Prepayment is becoming an ever-more common way to pay for services as diverse as mobile phone usage, transport and healthcare. In many countries prepayment has long been a feature of the energy sector, too, but smart meters are transforming how utilities can serve this customer segment.
The latest smart metering and related technologies can bring benefits for both utilities and their prepayment customers.
- No need for dedicated prepayment meters – Smart meters such as those being installed in the UK can operate in either credit or prepaid mode, allowing customers to switch between payment methods without having a new meter installed (which is sometimes at their own cost). This should benefit consumers by making it both easier and affordable to switch payment mode. It’s good for utilities, too, as installing a smart meter can be cheaper than replacing a traditional prepayment meter.
- More flexible top-ups – Customers will have more flexible ways of topping up their balances – online using debit cards or e-vouchers and by smartphone, as well as cash top-ups at traditional pay-points (e.g. shops and post offices). This wider range of options makes it less likely that customers will find themselves caught out and unable to top up their balance before their supply is cut off (e.g. because all the pay-points are closed).
- More secure payments – Utilities can reduce their reliance on payment mechanisms that in the past have been open to tampering and fraud, such as meter keys that activate cash top-ups. Customers will also be better protected from fraudulent scams that could leave them out of pocket.
The power of real-time rating and charging solutions
One of the key technology enablers for utilities’ smart prepayment deployments will be real-time charging and billing solutions, which are offered by vendors such as Basset, LogNet Systems, Orga Systems and SmartGridCIS.
Traditional prepayment meters not only measure a user’s energy consumption but also rate that usage based on pricing information that’s manually set within the meter itself. In smart meter deployments, pricing and rating functions can be decoupled from the meter and consumption measurement, and instead be managed remotely from the utility back office using real-time software systems together with the smart metering communications network that connects the utility to the customer premises.

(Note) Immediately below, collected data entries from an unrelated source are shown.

(** The reference to the next [n] bytes. *)
Lemma Cut_push w O c buf l a out l2 n :
  Cut w (blocks l2 ++ O) c buf l a -> Buf w out l2 -> 0 < n <= left_size c ->
  total l2 + n < 2 ^ 31 ->
  exists out' l2' w',
    _push_back_ref (mkRef (u32 (_data c)) (u32 n) (_block c)) out w = Some (out', w') /\
    Buf w' out' l2' /\ Cut w' (blocks l2' ++ O) c buf l a /\ w ≼ w' /\
    bytes w' l2' = bytes w l2 ++ take (Z.to_nat n) a /\ bytes w' l = bytes w l.
Proof.
  intros (cur & Hc & HB & HI) HB2 Hn Ht. destruct Hc as [|r k Hk].
  { unfold left_size in Hn. cbn in Hn. lia. }
  unfold left_size in Hn. cbn [_data _data_end _block] in *.
  destruct (push_part w O buf ([r] ++ l) out l2 r k n HB HB2 HI)
    as (out' & l2' & w' & E & HB2' & HI' & Hle & Eb2 & HB' & Hr'); [by left|lia..|].
  exists out', l2', w'. split; [exact E|]. split; [done|]. split.
  { exists [r]. split; [|done]. rewrite <-(Hr' r) by by left. by constructor. }
  split; [done|]. split; [done|]. apply bytes_same. intros r0 H0. apply Hr'. by right.
Qed.

Lemma cutn_rest w w1 O c l a n buf1 out l2 o :
  zlen a = left_size c -> left_size c < n -> Buf w1 buf1 l -> Buf w1 out l2 ->
  Inv w1 (blocks l ++ blocks l2 ++ O) -> w ≼ w1 -> bytes w1 l = bytes w l ->
  bytes w1 l2 = o ++ a -> zlen o + zlen (a ++ bytes w l) < 2 ^ 31 ->
  exists buf2 out2 w2,
    IOBufOps.cutn buf1 out (n - left_size c) w1 =
      Some ((Z.min (n - left_size c) (zlen (bytes w l)), buf2, out2), w2) /\
    cuts2 w O (drop (Z.to_nat n) (a ++ bytes w l)) (o ++ take (Z.to_nat n) (a ++ bytes w l))
      null_cutter buf2 out2 w2.
Proof.
  intros Ha Hn HB1 HB2 HI1 Hle1 Eb1 Eb2 Ht. pose proof (zlen_nonneg a).
  assert (Z.to_nat n - List.length a = Z.to_nat (n - left_size c))%nat as El
    by (unfold zlen in *; lia).
  rewrite zlen_app in Ht. pose proof (Buf_len _ _ _ HB1) as L1. pose proof (Buf_len _ _ _ HB2) as L2.
  rewrite Eb1 in L1. rewrite Eb2, zlen_app in L2.
  destruct (IOBufOps.cutn_ok w1 (n - left_size c) buf1 out l l2 O HB1 HB2 HI1)
    as (buf2 & out2 & w2 & -> & l3 & l4 & HB3 & HB4 & HI2 & Hle2 & Eb3 & Eb4); [lia|lia|].
  exists buf2, out2, w2. rewrite L1. split; [done|].
  exists l3, [], l4. split; [by apply Cut_none|]. split; [done|]. split; [by etrans|].
  rewrite take_app_ge, drop_app_ge, El by (unfold zlen in *; lia).
  by rewrite Eb3, Eb4, Eb1, Eb2, app_assoc.
Qed.

Lemma cutter_cutn_ok w O c buf l a out l2 n :
  Cut w (blocks l2 ++ O) c buf l a -> Buf w out l2 -> 0 <= n ->
  let s := a ++ bytes w l in
  zlen (bytes w l2) + zlen s < 2 ^ 31 ->
  exists c' buf' out' w', cutn c buf out n w = Some ((Z.min n (zlen s), c', buf', out'), w') /\
    cuts2 w O (drop (Z.to_nat n) s) (bytes w l2 ++ take (Z.to_nat n) s) c' buf' out' w'.
Proof.
  intros HC HB2 Hn s Ht. pose proof (Cut_size _ _ _ _ _ _ HC) as Ha. unfold cutn.
  assert (zlen s = zlen a + zlen (bytes w l)) as Zs by apply zlen_app.
  pose proof (zlen_nonneg (bytes w l)) as Hp. pose proof (zlen_nonneg a) as Hp2.
  rewrite (Buf_len _ _ _ HB2) in Ht.
  destruct (Z.eqb_spec n 0) as [->|Hn0].
  { eexists _, _, _, _. split; [rewrite Z.min_l by lia; done|].
    exists l, a, l2. cbn. by rewrite app_nil_r. }
  destruct (Z.leb_spec n (left_size c)) as [Hle|Hgt].
  { destruct (Cut_push w O c buf l a out l2 n HC HB2 ltac:(lia) ltac:(lia))
      as (out' & l2' & w' & E & HB2' & HC' & Hle' & Eb2 & Ebl).
    run. rewrite E. cbn beta iota. eexists _, _, _, _. split; [by rewrite Z.min_l by lia|].
    exists l, (drop (Z.to_nat n) a), l2'. split; [apply (Cut_advance _ _ _ _ _ _ _ HC'); lia|].
    split; [done|]. split; [done|]. unfold s.
    by rewrite drop_app_le, take_app_le, Ebl by (unfold zlen in *; lia). }
  destruct (Z.eqb_spec (left_size c) 0) as [E0|E0]; cbn [negb]; run.
  - destruct (pop_current_ok w _ c buf l a HC) as (buf1 & w1 & -> & HB1 & HI1 & Hle1 & Eb1).
    assert (a = []) as -> by (apply zlen_0_inv; lia).
    pose proof HC as [A HI]%Cut_inv.
    destruct (Buf_keep w w1 A (blocks l) O out l2) as [HB2' Eb2]; try done.
    destruct (cutn_rest w w1 O c l [] n buf1 out l2 (bytes w l2)) as (buf2 & out2 & w2 & E2 & Hs);
      try done; [by rewrite app_nil_r|by rewrite (Buf_len _ _ _ HB2)|].
    cbn beta iota. rewrite E0, Z.sub_0_r in *. rewrite E2. cbn beta iota.
    eexists _, _, _, _. by split.
  - destruct (Cut_push w O c buf l a out l2 (left_size c) HC HB2 ltac:(lia) ltac:(lia))
      as (out' & l2' & w' & -> & HB2' & HC' & Hle' & Eb2 & Ebl). cbn beta iota.
    rewrite (take_ge a) in Eb2 by (unfold zlen in Ha; lia).
    destruct (pop_nonempty_ok w' _ c buf l a HC' E0) as (buf1 & w1 & -> & HB1 & HI1 & Hle1 & Eb1).
    pose proof HC' as [A HI]%Cut_inv.
    destruct (Buf_keep w' w1 A (blocks l) O out' l2') as [HB2'' Eb2']; try done.
    destruct (cutn_rest w w1 O c l a n buf1 out' l2' (bytes w l2)) as (buf2 & out2 & w2 & E2 & Hs);
      try done; [by etrans|congruence|congruence|by rewrite (Buf_len _ _ _ HB2)|].
    cbn beta iota. rewrite E2. cbn beta iota. eexists _, _, _, _. split; [|exact Hs].
    rewrite Zs. by replace (Z.min (n - left_size c) (zlen (bytes w l)) + left_size c)
      with (Z.min n (zlen a + zlen (bytes w l))) by lia.
Qed.

(** *** Single bytes, skipping, the rest *)

Lemma remaining_bytes_ok w O c buf l a :
  Cut w O c buf l a -> remaining_bytes c buf w = Some (zlen (a ++ bytes w l), w).
Proof.
  intros HC. pose proof (Cut_size _ _ _ _ _ _ HC) as Ha. destruct HC as (cur & Hc & HB & HI).
  unfold remaining_bytes. run. rewrite (length_spec _ _ (Buf_Rep _ _ _ HB)). cbn beta iota.
  destruct Hc as [|r k Hk]; cbn [_block app].
  - cbn [app] in HB. by rewrite (Buf_len _ _ _ HB).
  - pose proof HB as [HR [Wr Wl]%Forall_cons]. pose proof HR as [_ [Or Ol]%Forall_cons Ht].
    pose proof Or as [[b ->] Ho Hl He]. rewrite (front_ref_spec _ _ _ HR). cbn beta iota.
    rewrite zlen_app, Ha, (zlen_bytes w l) by done. cbn [total app] in *. unfold left_size in *.
    cbn in *. pose proof (total_length _ Ol). pose proof (zlen_nonneg l).
    rewrite wrapu_small by lia. do 2 f_equal. lia.
Qed.

(** if (_data == _data_end) load_next_ref() *)
Lemma refresh_ok w O c buf l a :
  Cut w O c buf l a ->
  let s := a ++ bytes w l in
  exists ok c' buf' w' l' a',
    (if _data c =? _data_end c then load_next_ref c buf else mret (true, c, buf)) w
      = Some ((ok, c', buf'), w') /\
    Cut w' O c' buf' l' a' /\ w ≼ w' /\ a' ++ bytes w' l' = s /\
    (if ok then exists x a0, a' = x :: a0 else s = []).
Proof.
  intros HC s. pose proof (Cut_size _ _ _ _ _ _ HC) as Ha.
  destruct (Z.eqb_spec (_data c) (_data_end c)) as [E|E].
  - assert (a = []) as -> by (apply zlen_0_inv; unfold left_size in Ha; lia).
    destruct (load_next_ref_ok w O c buf l [] HC) as (ok & c' & buf' & w' & l' & a' & El & HC' & Hle & Es & Hl).
    exists ok, c', buf', w', l', a'. split_and!; try done. destruct l as [|r l].
    + by destruct Hl as [-> _].
    + destruct Hl as (-> & _ & Hpos). pose proof (Cut_size _ _ _ _ _ _ HC') as Ha'.
      destruct a' as [|x a']; [change (zlen (@nil byte)) with 0 in Ha'; lia|]. by exists x, a'.
  - exists true, c, buf, w, l, a. split_and!; try done. unfold left_size in Ha.
    destruct a as [|x a]; [change (zlen (@nil byte)) with 0 in Ha; lia|]. by exists x, a.
Qed.

Lemma fetch1_ok w O c buf l a :
  Cut w O c buf l a ->
  let s := a ++ bytes w l in
  exists c' buf' w', fetch1 c buf w = Some ((head s, c', buf'), w') /\ cuts w O s c' buf' w'.
Proof.
  intros HC s. destruct (refresh_ok w O c buf l a HC)
    as (ok & c' & buf' & w' & l' & a' & E & HC' & Hle & Es & Hok).
  fold s in Es, Hok. unfold fetch1. run_in E. run. rewrite E. cbn beta iota. exists c', buf', w'. destruct ok.
  - destruct Hok as (x & a0 & ->). pose proof (Cut_size _ _ _ _ _ _ HC') as Ha'.
    rewrite zlen_cons in Ha'. pose proof (zlen_nonneg a0).
    rewrite (Cut_read _ _ _ _ _ _ 1 HC') by lia. cbn. rewrite <-Es. split; [done|].
    by exists l', (x :: a0).
  - rewrite Hok. split; [done|]. rewrite Hok in Es. by exists l', a'.
Qed.

Lemma cutter_cut1_ok w O c buf l a :
  Cut w O c buf l a ->
  let s := a ++ bytes w l in
  exists c' buf' w', cut1 c buf w = Some ((head s, c', buf'), w') /\ cuts w O (tail s) c' buf' w'.
Proof.
  intros HC s. destruct (refresh_ok w O c buf l a HC)
    as (ok & c' & buf' & w' & l' & a' & E & HC' & Hle & Es & Hok).
  fold s in Es, Hok. unfold cut1. run_in E. run. rewrite E. cbn beta iota. destruct ok.
  - destruct Hok as (x & a0 & ->). pose proof (Cut_size _ _ _ _ _ _ HC') as Ha'.
    rewrite zlen_cons in Ha'. pose proof (zlen_nonneg a0).
    rewrite (Cut_read _ _ _ _ _ _ 1 HC') by lia. cbn. rewrite <-Es.
    eexists _, _, _. split; [done|]. exists l', a0.
    split; [apply (Cut_advance _ _ _ _ _ _ 1 HC'); lia|done].
  - eexists _, _, _. rewrite Hok. split; [done|]. rewrite Hok in Es. by exists l', a'.
Qed.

With a real-time charging system, utilities can update prices remotely across entire groups of customers, without any need for expensive site visits (and return visits if the customer is not at home). Eliminating manual intervention for this process promises to significantly cut the cost of serving prepaid customers (the higher cost to serve is a common explanation for why prepayment tariffs are usually more expensive). Another benefit is that any price changes can be applied with immediate effect.
Real-time charging and billing software enables other functions too. For example, the utility can send notifications to the customer when their balance is low, and advise them how long their credit is likely to last based on their consumption patterns. This can help customers avoid being disconnected unexpectedly by reminding them to top up in good time or giving them an opportunity to cut back on their usage to make their credit last longer. It’s a way of giving them more control over their usage and spending. Of course, if the customer takes no action, then their energy company can remotely disconnect the supply when their balance reaches the disconnection threshold, but power can easily be reinstated as soon as they are back in credit.
In addition, software supports systems can flexibly accommodate a whole range of functions which enable the supplier to engage with its prepayment customers as never before. For example, they could automatically apply loyalty bonuses to customer accounts, such as annual rewards for staying with the supplier, or process pricing incentives for larger top-ups.
Better customer service and reward schemes should help improve brand perception and customer loyalty among the prepayment segment. With the right tariffs and pricing levels, there could also be an opportunity to extend the appeal of prepayment to other customer groups, such as retired householders on fixed low incomes or second-home owners.